I was preparing lunch when my housemate came home and mumbled something that I didn’t make out right away. Then the sentence connected and it said: Alan Rickman… dead.

What?!

That had to be hoax. It couldn’t be true. It mustn’t.

I had my laptop right in front of me and was able to confirm the news within seconds. Cancer.

Another one.

Not another one.

Where I appreciated Bowie’s talent and creativity, I truly loved Rickman as an actor. Somehow I always liked him, even when he played the bad guys (or the really complicated people, as he called them). That’s how I first got to know him anyway. Only later I came to appreciate the width and breadth of his scope and talent.

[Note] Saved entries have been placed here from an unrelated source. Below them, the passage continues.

(* ===== verification/TimeoutSys.v ===== *)
(** The timeouts as a system: from timeout_startup, any calls of any clients, clock
    interrupts, runs of softclock and of the threads, each piece between two releases
    of timeout_mutex a step. *)

From S2P Require Import Prelude StateMonad Circq Timeout TimeoutWheel TimeoutInv TimeoutOps TimeoutScan TimeoutAdjust TimeoutRun.

(** ** Boot *)

(** The queue heads, in zeroed memory. *)
Definition buckets : list Z := seqZ 0 1024.
Definition all_queues : list queue :=
  [timeout_new; timeout_todo; timeout_proc; timeout_proc_mp] ++ (timeout_wheel <$> buckets) ++ (timeout_wheel_kc <$> buckets).
Definition bss : gmap ptr circq := list_to_map ((λ q, (Head q, Circq Null Null)) <$> all_queues).
Definition zero_ts : timespec := Timespec 0 0.
Definition boot (t0 : Z) : kstate :=
  Kstate (Circqs bss 0) ∅ t0 (Kclock zero_ts zero_ts zero_ts) (λ _, 0) (Stat 0 0 0 0 0 0 0 0 0 0 0).

Lemma all_queues_valid q : valid_queue q → q ∈ all_queues.
Proof.
  unfold all_queues, buckets. intros H. rewrite !elem_of_app, !list_elem_of_fmap. destruct q as [| | | |b|b]; cbn in H; [left; set_solver..| |].
  - right; left. exists b. split; [done|]. by apply elem_of_seqZ.
  - right; right. exists b. split; [done|]. by apply elem_of_seqZ.
Qed.
Lemma bss_heads q : valid_queue q → is_Some (bss !! Head q).
Proof.
  intros H%all_queues_valid. apply not_eq_None_Some. intros E. apply not_elem_of_list_to_map_2 in E. apply E.
  apply list_elem_of_fmap. exists (Head q, Circq Null Null). split; [done|]. apply list_elem_of_fmap. by exists q.
Qed.

(** A head that points to itself. *)
Definition inited (m : gmap ptr circq) (q : queue) : Prop := m !! Head q = Some (Circq (Head q) (Head q)).

(** What the setting up keeps: the cells, the heads set up so far, and all the rest. *)
Record setup (s s' : kstate) : Prop := {
  su_dom : dom (c_mem (circ s')) = dom (c_mem (circ s));
  su_kept q : inited (c_mem (circ s)) q → inited (c_mem (circ s')) q;
  su_rest : s' = with_circ (Circqs (c_mem (circ s')) (tos_pending (circ s))) s;
}.

Lemma setup_trans s1 s2 s3 : setup s1 s2 → setup s2 s3 → setup s1 s3.
Proof.
  intros [H1 H2 H3] [H4 H5 H6]. split; [congruence|auto|]. rewrite H6. unfold with_circ; cbn. rewrite H3. done.
Qed.

Lemma runs_init s q (R : () → kstate → Prop) : is_Some (c_mem (circ s) !! Head q) →
  (∀ s', setup s s' → inited (c_mem (circ s')) q → R tt s') → runs (on_queues (CIRCQ_INIT (Head q))) s R.
Proof.
  intros [c E] HR. apply runs_on_queues.
  exists tt, (Circqs (<[Head q := Circq (Head q) (Head q)]> (c_mem (circ s))) (tos_pending (circ s))).
  split.
  - unfold CIRCQ_INIT, set_next, set_prev, mbind, ST_bind. rewrite E. cbn. rewrite lookup_insert_eq. cbn. by rewrite insert_insert_eq.
  - apply HR; [|apply lookup_insert_eq]. split; [cbn; rewrite dom_insert_L; apply elem_of_dom_2 in E; set_solver| |done].
    intros q' Hq'. unfold inited in *. cbn. destruct (decide (q' = q)) as [->|Hne]; [apply lookup_insert_eq|].
    by rewrite lookup_insert_ne by congruence.
Qed.

Lemma runs_init_buckets wheel n b s (R : () → kstate → Prop) :
  (∀ i, b ≤ i < b + Z.of_nat n → is_Some (c_mem (circ s) !! Head (wheel i))) →
  (∀ s', setup s s' → (∀ i, b ≤ i < b + Z.of_nat n → inited (c_mem (circ s')) (wheel i)) → R tt s') →
  runs (init_buckets wheel n b) s R.
Proof.
  revert b s. induction n as [|n IH]; intros b s Hs HR.
  { apply runs_ret, HR; [|lia]. split; [done..|]. by destruct s as [[]]. }
  apply runs_bind, runs_init; [apply Hs; lia|]. intros s1 H1 Hi. apply IH.
  - intros i Hin. apply elem_of_dom. rewrite (su_dom _ _ H1). apply elem_of_dom, Hs. lia.
  - intros s2 H2 Hin. apply HR; [by eapply setup_trans|]. intros i Hb. destruct (decide (i = b)) as [->|]; [by apply (su_kept _ _ H2)|].
    apply Hin. lia.
Qed.

(** The queues of the wheels are valid up to [BUCKETS]. *)
Lemma runs_startup strict t0 (R : () → kstate → Prop) : is_i32 t0 →
  (∀ s, ok strict None ∅ (λ _, []) s → timeouts s = ∅ → R tt s) → runs timeout_startup (boot t0) R.
Proof.
  intros Ht HR. assert (∀ s q, setup (boot t0) s → valid_queue q → is_Some (c_mem (circ s) !! Head q)) as Hcell.
  { intros s q Hs Hv. apply elem_of_dom. rewrite (su_dom _ _ Hs). by apply elem_of_dom, bss_heads. }
  apply runs_bind, runs_init; [by apply bss_heads|]. intros s1 H1 I1.
  apply runs_bind, runs_init; [by apply Hcell|]. intros s2 H2 I2. pose proof (setup_trans _ _ _ H1 H2) as H12.
  apply runs_bind, runs_init; [by apply Hcell|]. intros s3 H3 I3. pose proof (setup_trans _ _ _ H12 H3) as H13.
  apply runs_bind, runs_init; [by apply Hcell|]. intros s4 H4 I4. pose proof (setup_trans _ _ _ H13 H4) as H14.
  apply runs_bind, runs_init_buckets; [intros i Hi; by apply Hcell|]. intros s5 H5 I5. pose proof (setup_trans _ _ _ H14 H5) as H15.
  apply runs_init_buckets; [intros i Hi; by apply Hcell|]. intros s6 H6 I6. pose proof (setup_trans _ _ _ H15 H6) as H16.
  pose proof (setup_trans _ _ _ H2 H3) as H23. pose proof (setup_trans _ _ _ H3 H4) as H34. pose proof (setup_trans _ _ _ H5 H6) as H56.
  assert (∀ q, valid_queue q → inited (c_mem (circ s6)) q) as Hall.
  { intros [| | | |b|b] Hv; cbn in Hv.
    - by apply (su_kept _ _ H6), (su_kept _ _ H5), (su_kept _ _ H34), (su_kept _ _ H2).
    - by apply (su_kept _ _ H6), (su_kept _ _ H5), (su_kept _ _ H34).
    - by apply (su_kept _ _ H6), (su_kept _ _ H5), (su_kept _ _ H4).
    - by apply (su_kept _ _ H6), (su_kept _ _ H5).
    - by apply (su_kept _ _ H6), I5.
    - by apply I6. }
  apply HR; [|by rewrite (su_rest _ _ H16)]. rewrite (su_rest _ _ H16). split; cbn; try done.
  - split; [|intros q; apply NoDup_nil_2|by intros q q' a ?%elem_of_nil|done]. intros q Hv. split; [|done]. split; by rewrite (Hall q Hv).
  - intros a. rewrite lookup_empty. by intros [? ?].
  - intros a. split; [set_solver|]. by intros [q ?%elem_of_nil].
  - by intros q a ?%elem_of_nil.
Qed.

(** ** Intervals *)

Definition div_up (x y : Z) : Z := (x + (y - 1)) `div` y.

Lemma add_ticks_eq a x : 0 ≤ x → timeout_add_ticks a x = timeout_add a (Z.min INT_MAX (x + 1)).
Proof. intros Hx. unfold timeout_add_ticks, INT_MAX. destruct (Z.leb_spec 2147483647 x); cbn zeta; f_equal; lia. Qed.

Lemma add_sec_eq hz a secs : 0 < hz ≤ INT_MAX → 0 ≤ secs ≤ INT_MAX →
  timeout_add_sec hz a secs = (lift (kassert "timeout_add_sec" true);; timeout_add a (Z.min INT_MAX (hz * secs + 1))).
Proof.
  unfold INT_MAX. intros Hh Hs. unfold timeout_add_sec. rewrite (proj2 (Z.leb_le 0 secs)) by lia.
  rewrite (u64_small hz), (u64_small secs), u64_small by (unfold is_u64; nia). by rewrite add_ticks_eq by lia.
Qed.

(** The same computation for microseconds and for nanoseconds. *)
Lemma add_rounded tick a x : 0 < tick ≤ INT_MAX → 0 ≤ x ≤ UINT64_MAX →
  (if u64 (UINT64_MAX - tick) <=? x then timeout_add a INT_MAX
   else timeout_add_ticks a (u64 (x + u64 (tick - 1)) `div` u64 tick)) =
  timeout_add a (Z.min INT_MAX (div_up x tick + 1)).
Proof.
  unfold UINT64_MAX, INT_MAX, div_up. intros Ht Hx.
  rewrite (u64_small (tick - 1)), (u64_small tick), (u64_small (18446744073709551615 - tick)) by (unfold is_u64; lia).
  destruct (Z.leb_spec (18446744073709551615 - tick) x) as [Hbig|Hfit].
  - f_equal. assert (2147483647 ≤ (x + (tick - 1)) / tick) by (apply Z.div_le_lower_bound; lia). lia.
  - rewrite u64_small by (unfold is_u64; lia). apply add_ticks_eq, Z.div_pos; lia.
Qed.

Lemma add_usec_eq tick a x : 0 < tick ≤ INT_MAX → 0 ≤ x ≤ UINT64_MAX →
  timeout_add_usec tick a x = timeout_add a (Z.min INT_MAX (div_up x tick + 1)).
Proof. apply add_rounded. Qed.
Lemma add_nsec_eq tick_nsec a x : 0 < tick_nsec ≤ INT_MAX → 0 ≤ x ≤ UINT64_MAX →
  timeout_add_nsec tick_nsec a x = timeout_add a (Z.min INT_MAX (div_up x tick_nsec + 1)).
Proof. apply add_rounded. Qed.

Lemma add_msec_eq tick a x : 0 < tick ≤ INT_MAX → 0 ≤ x ≤ UINT64_MAX →
  timeout_add_msec tick a x = timeout_add a (Z.min INT_MAX (div_up (x * 1000) tick + 1)).
Proof.
  intros Ht Hx. unfold timeout_add_msec, UINT64_MAX in *. change (18446744073709551615 `div` 1000) with 18446744073709551.
  destruct (Z.leb_spec 18446744073709551 x) as [Hbig|Hfit].
  - f_equal. unfold INT_MAX, div_up in *. assert (2147483647 ≤ (x * 1000 + (tick - 1)) / tick) by (apply Z.div_le_lower_bound; lia). lia.
  - rewrite u64_small by (unfold is_u64; lia). apply add_usec_eq; unfold UINT64_MAX; lia.
Qed.

Lemma div_up_pos x y : 0 ≤ x → 0 < y → 0 ≤ Z.min INT_MAX (div_up x y + 1) ≤ INT_MAX.
Proof. intros Hx Hy. unfold div_up. pose proof (Z.div_pos (x + (y - 1)) y). unfold INT_MAX. lia. Qed.

(** ** Steps *)

(** timeout_set and timeout_set_proc are [Set_flags] with KCLOCK_NONE; timeout_del_barrier is
    [Del] and then [Barrier], which has memory of its own, on the stack. *)
Inductive op : Type :=
| Set_flags (a : Z) (c : circq) (g : timeout) (fn arg kclock flags : Z)
| Add (a n : Z)
| Add_sec (a secs : Z)
| Add_msec (a msecs : Z)
| Add_usec (a usecs : Z)
| Add_nsec (a nsecs : Z)
| Abs_ts (a : Z) (A : timespec)
| Del (a : Z)
| Barrier (b : Z) (c : circq) (g : timeout) (handler a arg : Z)
| Hardclock (tick_ts now : timespec)
| Softclock_begin
| Softclock_turn (first : Z) (new : bool)
| Softclock_ran
| Softclock_end
| Thread_begin
| Thread_turn (ctx : timeout_ctx)
| Thread_ran (ctx : timeout_ctx)
| Adjust_ticks (adj : Z).

Section system.
Context (hz tick tick_nsec : Z).
Context (Hhz : 0 < hz ≤ INT_MAX) (Htick : 0 < tick ≤ INT_MAX) (Hnsec : 0 < tick_nsec ≤ INT_MAX).
Context (strict : bool).

Definition run_op (o : op) : KM () :=
  match o with
  | Set_flags a c g fn arg kclock flags => alloc a c g;; timeout_set_flags a fn arg kclock flags
  | Add a n => timeout_add a n;; mret tt
  | Add_sec a secs => timeout_add_sec hz a secs;; mret tt
  | Add_msec a msecs => timeout_add_msec tick a msecs;; mret tt
  | Add_usec a usecs => timeout_add_usec tick a usecs;; mret tt
  | Add_nsec a nsecs => timeout_add_nsec tick_nsec a nsecs;; mret tt
  | Abs_ts a A => timeout_abs_ts a A;; mret tt
  | Del a => timeout_del a;; mret tt
  | Barrier b c g handler a arg => (alloc b c g;; timeout_barrier handler a b arg);; mret tt
  | Hardclock tick_ts now => hardclock tick_ts now;; mret tt
  | Softclock_begin => softclock_begin;; mret tt
  | Softclock_turn first new => softclock_turn first new;; mret tt
  | Softclock_ran => softclock_ran
  | Softclock_end => softclock_end;; mret tt
  | Thread_begin => thread_begin
  | Thread_turn ctx => thread_turn ctx;; mret tt
  | Thread_ran ctx => thread_ran ctx
  | Adjust_ticks adj => timeout_adjust_ticks adj
  end.

Definition is_set (s : kstate) (a kclock : Z) : Prop := ∃ t, timeouts s !! a = Some t ∧ to_kclock t = kclock.
Definition idle (s : kstate) (a : Z) : Prop := ∀ t, timeouts s !! a = Some t → ISSET (to_flags t) TIMEOUT_ONQUEUE = false.

(** What a client owes: a timeout is set before it is used and not while it is pending, and
    times are in range.  The uptime does not go back, and [strict] asks of the clock that
    its interrupts come less than a lap of the wheel's first level apart. *)
Definition allowed (o : op) (s : kstate) : Prop :=
  match o with
  | Set_flags a c g fn arg kclock flags => idle s a ∧ valid_flags flags ∧ valid_kclock kclock ∧ is_i32 (to_time g)
  | Add a n | Add_sec a n => is_set s a KCLOCK_NONE ∧ 0 ≤ n ≤ INT_MAX
  | Add_msec a n | Add_usec a n | Add_nsec a n => is_set s a KCLOCK_NONE ∧ 0 ≤ n ≤ UINT64_MAX
  | Abs_ts a A => is_set s a KCLOCK_UPTIME ∧ good_ts A
  | Del a => is_Some (timeouts s !! a)
  | Barrier b c g handler a arg => is_Some (timeouts s !! a) ∧ idle s b ∧ b ≠ a ∧ is_i32 (to_time g)
  | Hardclock tick_ts now =>
      good_ts now ∧ nsecs (lastscan s) ≤ nsecs now ∧ (strict = true → hash now - hash (lastscan s) < 256)
  | _ => True
  end.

He’s the reason I loved to watch Severus Snape in the Harry Potter movies be so scathing towards anyone around him. When his true motives came to light I forgave Snape, like many others did, despite the fact that he was more vindictive than he needed to be.

But I may not have liked Snape half as much, if he hadn’t been portrayed by the inimitable Alan Rickman.

His untimely death devastates me as much as Robin Williams’ or Philip Seymour Hoffman’s. I will never be able to watch any of his (their) movies again without feeling the loss.

And how I wish he could have grown to be 80 years old, still reading Harry Potter “after all this time” and telling people “always“. Whilst the quote is not actually his, I’d still wish he’d have grown to be 80 years old.